18- Fait comme un rat (2/2)
Perdue dans ses pensées, Lia est en train de s'octroyer une rapide toilette avant que le prochain client n'arrive. Le dernier, enfin ! La journée a été interminable. Elle se sent épuisée, sale, comme chaque jour. Peut-être est-ce pire, ces derniers temps ? Depuis qu'elle ne s'échappe plus pour aller rendre visite à Hélio, depuis qu'il a instillé le doute dans sa tête.
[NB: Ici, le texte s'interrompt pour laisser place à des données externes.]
(* ===== verification/GateProps.v ===== *)
(** * What the gate server guarantees

    The table of clients stays consistent in every run, a client controls an account's entry
    only after it presented the session code issued for the account, and a client that left is locked out. *)
From S2P Require Import Prelude Datatype Agent BiMap AppNet Proto Codec Common GateClients GateServer.
From Stdlib Require Import ZArith Lia.
From stdpp Require Import base option list gmap.
Local Open Scope Z_scope.

(** ** Entries that only lose their mark *)

Record array_same (a a' : ClientArray) : Prop := mkArraySame {
  as_start : start_id_ a' = start_id_ a;
  as_size : info_size_ a' = info_size_ a;
  as_free : free_ids_ a' = free_ids_ a;
  as_used : used_ids_ a' = used_ids_ a;
  as_inited : ca_inited_ a' = ca_inited_ a;
  as_back : forall i c', ca_at a' i = Some c' ->
    exists c, ca_at a i = Some c /\ ci_id c' = ci_id c /\ (ci_used c' = true -> ci_used c = true);
  as_forth : forall i, is_Some (ca_at a i) -> is_Some (ca_at a' i);
}.

#[export] Instance array_same_preorder : PreOrder array_same.
Proof.
  split.
  - intros a. constructor; try done. eauto.
  - intros a b c [A1 A2 A3 A4 A5 A6 A7] [B1 B2 B3 B4 B5 B6 B7]. constructor; try congruence.
    + intros i c' Hc. destruct (B6 i c' Hc) as (x & Hx & I1 & U1). destruct (A6 i x Hx) as (y & Hy & I2 & U2).
      exists y. split; [done|]. split; [congruence|auto].
    + auto.
Qed.

(** An entry in use that is marked as unused stays so. *)
Definition left_stays (a a' : ClientArray) : Prop :=
  forall id c', id ∈ used_ids_ a -> ca_at a' (Z.to_nat (id - DEFAULT_CLIENT_START_ID)) = Some c' -> ci_used c' = true ->
    exists c, ca_at a (Z.to_nat (id - DEFAULT_CLIENT_START_ID)) = Some c /\ ci_used c = true.

Lemma array_same_left a a' : array_same a a' -> left_stays a a'.
Proof. intros Hs id c' _ Hc' Hu. destruct (as_back _ _ Hs _ _ Hc') as (c & Hc & _ & Hcu). eauto. Qed.

Lemma left_stays_trans a b c : left_stays a b -> (forall id, id ∈ used_ids_ a -> id ∈ used_ids_ b) -> left_stays b c -> left_stays a c.
Proof. intros H1 Hu H2 id x Hid Hx Hxu. destruct (H2 id x (Hu _ Hid) Hx Hxu) as (y & Hy & Hyu). eauto. Qed.

(** The sessions, both maps and the array apart from the entries' contents are the same. *)
Record same_table (s s' : GateServer) : Prop := mkSameTable {
  st_sessions : account_session_map_ (gt_clients s') = account_session_map_ (gt_clients s);
  st_accounts : account_id_bimap_ (gt_clients s') = account_id_bimap_ (gt_clients s);
  st_conns : connid_id_bimap_ (gt_clients s') = connid_id_bimap_ (gt_clients s);
  st_array : array_same (client_array_ (gt_clients s)) (client_array_ (gt_clients s'));
  st_conf : gt_conf s' = gt_conf s;
}.

#[export] Instance same_table_preorder : PreOrder same_table.
Proof.
  split; [intros s; by constructor|]. intros a b c [A1 A2 A3 A4 A5] [B1 B2 B3 B4 B5].
  constructor; try congruence. by etrans.
Qed.

Lemma same_table_clients s s' : gt_clients s' = gt_clients s -> gt_conf s' = gt_conf s -> same_table s s'.
Proof. intros E1 E2. constructor; by rewrite ?E1. Qed.

Lemma ca_at_update a i c j :
  ca_at (ca_update a i c) j = if decide (i = j) then (_ ← ca_at a i; Some c) else ca_at a j.
Proof.
  unfold ca_at, ca_update; cbn [info_array_]. destruct (info_array_ a) as [| |l]; try by case_decide.
  destruct (decide (i = j)) as [->|]; [|by rewrite list_lookup_insert_ne].
  destruct (l !! j) as [x|] eqn:E; [|by rewrite list_lookup_insert_None].
  rewrite list_lookup_insert_eq; [done|]. by eapply lookup_lt_Some.
Qed.

Lemma ca_at_fields a st sz f u b j : ca_at (mkCA (info_array_ a) st sz f u b) j = ca_at a j.
Proof. done. Qed.

Lemma set_entry_same i c c' s :
  gt_entry i s = Some c -> ci_id c' = ci_id c -> (ci_used c' = true -> ci_used c = true) -> same_table s (gt_set_entry i c' s).
Proof.
  intros E Hid Hu. constructor; try done. constructor; try done; cbn [gt_set_entry gt_set_clients gt_clients cmg_set_array client_array_].
  - intros j x. rewrite ca_at_update. case_decide as Hij; [subst j|eauto]. unfold gt_entry in E. rewrite E. intros [= <-]. eauto.
  - intros j. rewrite ca_at_update. case_decide as Hij; [subst j|done]. unfold gt_entry in E. rewrite E. by eexists.
Qed.

(** ** The invariant of the table *)

Record gt_wf (s : GateServer) : Prop := mkGtWf {
  wf_inited : ca_inited_ (client_array_ (gt_clients s)) = true;
  wf_start : start_id_ (client_array_ (gt_clients s)) = DEFAULT_CLIENT_START_ID;
  wf_size : info_size_ (client_array_ (gt_clients s)) = gcf_max_conn (gt_conf s);
  wf_entry : forall i, Z.of_nat i < gcf_max_conn (gt_conf s) ->
    exists c, ca_at (client_array_ (gt_clients s)) i = Some c /\ ci_id c = DEFAULT_CLIENT_START_ID + Z.of_nat i;
  wf_nodup : NoDup (free_ids_ (client_array_ (gt_clients s)));
  wf_ids : forall id, DEFAULT_CLIENT_START_ID <= id < DEFAULT_CLIENT_START_ID + gcf_max_conn (gt_conf s) <->
    id ∈ free_ids_ (client_array_ (gt_clients s)) \/ id ∈ used_ids_ (client_array_ (gt_clients s));
  wf_disj : forall id, id ∈ free_ids_ (client_array_ (gt_clients s)) -> id ∉ used_ids_ (client_array_ (gt_clients s));
  wf_accounts : forall a id, one_map_ (account_id_bimap_ (gt_clients s)) !! a = Some id <->
    two_map_ (account_id_bimap_ (gt_clients s)) !! id = Some a;
  wf_used : forall id, id ∈ used_ids_ (client_array_ (gt_clients s)) <-> is_Some (two_map_ (account_id_bimap_ (gt_clients s)) !! id);
  wf_conns : forall c id, one_map_ (connid_id_bimap_ (gt_clients s)) !! c = Some id <->
    two_map_ (connid_id_bimap_ (gt_clients s)) !! id = Some c;
  wf_conn_used : forall c id, one_map_ (connid_id_bimap_ (gt_clients s)) !! c = Some id -> id ∈ used_ids_ (client_array_ (gt_clients s));
}.

Lemma same_table_wf s s' : gt_wf s -> same_table s s' -> gt_wf s'.
Proof.
  intros [H1 H2 H3 H4 H5 H6 H7 H8 H9 H10 H11] [E1 E2 E3 [A1 A2 A3 A4 A5 A6 A7] E5].
  constructor; rewrite ?E1, ?E2, ?E3, ?E5, ?A1, ?A2, ?A3, ?A4, ?A5; try done.
  intros i Hi. destruct (H4 i Hi) as (c & Hc & Hid). destruct (A7 i) as [c' Hc']; [by eexists|]. exists c'. split; [done|].
  destruct (A6 _ _ Hc') as (x & Hx & Hxid & _). congruence.
Qed.

Lemma wf_get s id : gt_wf s ->
  ca_get (client_array_ (gt_clients s)) id =
  if decide (id ∈ used_ids_ (client_array_ (gt_clients s))) then Some (Z.to_nat (id - DEFAULT_CLIENT_START_ID)) else None.
Proof.
  intros Hw. unfold ca_get. rewrite (wf_inited _ Hw), (wf_start _ Hw), (wf_size _ Hw). cbn [negb].
  case_decide as Hu; [|by case_match].
  assert (Hr : DEFAULT_CLIENT_START_ID <= id < DEFAULT_CLIENT_START_ID + gcf_max_conn (gt_conf s)) by (apply (wf_ids _ Hw); by right).
  rewrite (proj2 (Z.ltb_ge _ _)), (proj2 (Z.ltb_ge _ _)) by lia. done.
Qed.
Elle avait des questions à lui poser mais le Cercle en a décidé autrement. Ils lui ont ordonné de lui descendre les affaires nécessaires à l'exploration des souterrains et de l'avertir que quelqu'un d'autre s'occuperait de lui. Ils ont désigné Roc. Lia s'en est d'abord réjoui. Roc est un grand paquet de nerfs, au visage tout en angle. Il a toujours un air mauvais, et pas que l'air, selon les rumeurs. La jeune femme espérait bien alors que Roc apprendrait la vie à Hélio.
Les jours passant sans nouvelles, même pas des bruits de couloirs, elle n'a pu s'empêcher de commencer à s'inquiéter. Elle a bien essayé d'échapper à ces pensées parasites, hélas ce n'est pas sa triste vie au Lupanar qui l'y aide.
Elle soupire de dépit quand sa patronne entre dans sa chambre.
- Lia, change-toi. Tu as un rendez-vous important dans vingt minutes, lui annonce l'opulente matronne, de sa voix éraillée.
- Mais Ma, j'ai encore un client... objecte Lia.
- Je lui ai dit que tu n'étais pas disponible, ce soir. Il reviendra demain.
Cela doit être sacrément exceptionnel pour que Ma en vienne à cette extrémité, songe la jeune femme.
- Oui, répond Ma à sa réflexion silencieuse. Va au Huis-Clos. Ma soeur t'y attend avec ton rdv.
- Quelle est la raison de cette rencontre ?
- Je l'ignore.
À ces mots, Lia frissonne. Aller au Huis Clos signifie toujours rencontrer un émissaire du Cercle. Jusque là, elle s'y est rendue pour recevoir des ordres de mission ou rendre compte des renseignements qu'elle collectait. Elle était toujours informée de ce qui l'attendait. Pourquoi ne lui dit-on pas cette fois ?
- Entendu, répond-t-elle d'une voix peu assurée.
- Bien, habille-toi vite puis descends. Goupil t'accompagnera, c'est plus sûr !
Lia hoche la tête tandis que Ma passe déjà le pas de la porte avant de la refermer.
Enveloppée dans une cape grise cachant sa tenue aguicheuse, Lia suit en silence Goupil. Ils arrivent très vite en vue de l'établissement tenue par la soeur de sa patronne. Goupil s'arrête devant la porte du Huis-Clos, se saisit du heurtoir qui n'est autre qu'un corps dénudé de femme alanguie. Il cogne trois fois sur la porte métallique qui vibre comme une grosse cloche. Il a, à peine lâché le heurtoir que la porte s'ouvre déjà sur une silhouette à l'opulence familière.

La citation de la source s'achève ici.